Six months of public and academic events that featured world-leading voices exploring the intersection of two of the world's oldest art forms.


Slavs and Tatars, Before the Before, After the After, 2012. Reverse mirror acrylic painting, industrial foam, concrete, lacquer paint, 72.5 × 145 × 145 cm (each).

Season Overview

Sculpture and poetry are two of the oldest known art forms. Both are continually redefined in different contexts by the people who practice them, the communities who celebrate them, and the cultures they spring from. Such capacity for reinvention is key to the durability of all art forms, but it also complicates any attempt to usefully define them. Both sculpture and poetry are often discussed and taught as if they were fixed craft forms with self-reliant histories, which is not wrong but is too simple to be right.

Between October 2021 and February 2022 this six-month online programme turned attention to their overlap to study what happens when sculpture and poetry merge, and to ask how we can best understand their merger, critically and imaginatively.
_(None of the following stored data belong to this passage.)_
(** The reconstruction of the user on load, as the specification words it:
    with a session id in the fragment, one POST /api/auth/session and the
    fragment gone afterwards; without, one GET /api/auth/me; in every case a
    normal return with [loading] set to [false] exactly once, at the end. *)
Definition initAuth_as_stated (be : Backend) (loc : Location) : Prop :=
  let '(r, w) := initAuth be (initialWorld loc) in
  match match_session_id (hash loc) with
  | Some sid => requests (trace w) = [PostSession sid] /\ hash (location w) = ""
  | None => requests (trace w) = [GetMe]
  end
  /\ r = Returned tt
  /\ loading w = false
  /\ loading_cleared (trace w) = 1%nat
  /\ last (trace w) (SetLoading true) = SetLoading false.

(** The form data of a form opened without a task. *)
Definition newTaskFormData : FormData :=
  {| title := ""; description := ""; category := "General";
     priority := "Medium"; due_date := ""; reminder := "" |}.

(** Opening the edit form on [task] and submitting it without touching any
    field. *)
Definition editAndSubmit (tz : Zone) (task : Task) : Outcome SubmitData :=
  match initialFormData tz (Some task) with
  | Returned fd => handleSubmit tz fd
  | Thrown e => Thrown e
  end.

(** The same for one timestamp field: what the form shows, then what it
    submits. *)
Definition editTimestamp (tz : Zone) (stored : option string) : Outcome (option string) :=
  match initTimestamp tz stored with
  | Returned field => submitTimestamp tz field
  | Thrown e => Thrown e
  end.
(** * tableformatter: a shallow embedding of the table layout engine

    The development follows the Go package [tableformatter]: the schema
    model, the width calculator ([decolorize], [getCellSize], [getRowSize]),
    the column-width adjuster ([AdjustFieldSizes]), the row layout engine
    ([pad], [getTableRow]), the table assembler ([getTableDelimiter],
    [getTableHeader], [getTableAsString]), the overflow folder
    ([getFoldedTableAsString], [RenderTableFoldable]), the record
    serializers ([getTableAsJSONString], [getTableAsYAMLString],
    [getTableAsCSVString]), the transposed renderers ([TransposeTable],
    [ConvertToStringTable], [RenderTransposedTable],
    [RenderTransposedTableHumanReadable]) and the sort engine ([OrderBy],
    [Less], [Len], [Swap]).  The functions that work by reflection
    ([ObjectToTable], [RenderRawObject]) and the field name formatters are
    left out.

    Conventions.
    - A Go [string] is a [string] of Rocq: a sequence of bytes; [len] counts
      bytes.
    - A Go [int] is a [Z].  The sum [FieldSize + 1] of the border wraps
      around as a signed 64-bit integer ([wrapInt]); the other additions
      the package performs are on string lengths and loop counters, which
      never reach 2^63.
    - A run-time panic (index out of range, failed type assertion, call of a
      nil function) is [None] in the [option] monad.
    - Text written to standard output by [fmt.Printf] is collected by the
      small writer monad [M].
    - Functions of other packages ([fmt.Sprintf], [time.Parse],
      [yaml.Marshal], ...) are parameters of the section [Package];
      [yaml.Marshal] can panic, and its parameter says on which documents
      it does ([marshaller]); an
      executable model of the part of [fmt.Sprintf] the package relies on is
      given in the module [Fmt] and used for the concrete scenarios. *)

From Stdlib Require Import ZArith String Ascii Lia.
From Stdlib Require Import Floats.SpecFloat DecimalString.
From stdpp Require Import base option list gmap strings.

Local Open Scope string_scope.
Local Open Scope Z_scope.

(** ** Dynamically typed cell values ([interface{}]) *)

Inductive value : Type :=
| VInt (n : Z)              (* int *)
| VString (s : string)      (* string *)
| VFloat (x : spec_float)   (* float64, as sign, mantissa and exponent *)
| VBool (b : bool)          (* bool *)
| VOther (desc : string).   (* any other value, told apart by a description *)

(** ** Byte strings *)

Definition len (s : string) : Z := Z.of_nat (String.length s).

Fixpoint repeatString (s : string) (n : nat) : string :=
  match n with
  | O => ""
  | S k => s ++ repeatString s k
  end.

(** [strings.Join] *)
Definition strings_Join (elems : list string) (sep : string) : string :=
  String.concat sep elems.

(** [strings.Split s sep] for a separator of one byte. *)
Fixpoint strings_Split (s : string) (sep : ascii) : list string :=
  match s with
  | EmptyString => [""]
  | String c rest =>
      if Ascii.eqb c sep then "" :: strings_Split rest sep
      else match strings_Split rest sep with
           | first :: others => String c first :: others
           | [] => [String c ""]
           end
  end.

(** [strings.ReplaceAll s old new] for [old] of one byte. *)
Fixpoint strings_ReplaceAll (s : string) (old : ascii) (new : string) : string :=
  match s with
  | EmptyString => ""
  | String c rest =>
      (if Ascii.eqb c old then new else String c "")
        ++ strings_ReplaceAll rest old new
  end.

(** [strconv.Itoa] *)
Definition itoa (n : Z) : string := NilZero.string_of_int (Z.to_int n).

(** *** The colour pattern [\x1b\[[0-9;]*[mG]] *)

Definition ESC : ascii := "027"%char.

Definition isParam (c : ascii) : bool :=
  let n := nat_of_ascii c in
  ((48 <=? n)%nat && (n <=? 57)%nat) || Ascii.eqb c ";".

Definition isFinal (c : ascii) : bool :=
  Ascii.eqb c "m" || Ascii.eqb c "G".

(** Length of the match of [[0-9;]*[mG]] at the start of [s].  The two
    classes are disjoint, so the greedy star never has to give back a
    byte: the run of parameter bytes is maximal or there is no match. *)
Fixpoint paramsFinal (s : string) : option nat :=
  match s with
  | EmptyString => None
  | String c rest =>
      if isFinal c then Some 1%nat
      else if isParam c then S <$> paramsFinal rest
      else None
  end.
It did so through two strands: At the start and end of the season, we discussed the varied historical and global legacies of this overlap during two conferences. The first supported postgraduate and doctoral research. The second was open to academics of every career stage. In between those conferences, we explored the contemporary entwinement of the two art forms in practice through four public discussion events. Each event paired together a renowned artist and a renowned poet, both of whom have some profound connection to the other’s field.

The Poetic

‘Poetic’ is an elastic description. It can be used as an everyday metaphor for anything whose effect or impression is enigmatic, symbolic, meditative or indirect. Such elasticity always risks being stretched so far as to mean very little – or at least nothing clearly – and to absorb contradictions unhelpfully. Its meaning finds a reflexive anchor when it is used to describe literature: ‘the poetic’ describes certain qualities of linguistic expression that are associated with poetry. From this more anchored sense of the word we derive ‘poetics’ as a label for those frameworks used to analyse and discuss poetry, its criticisms, and its role in larger narratives (like social history, economics, etc).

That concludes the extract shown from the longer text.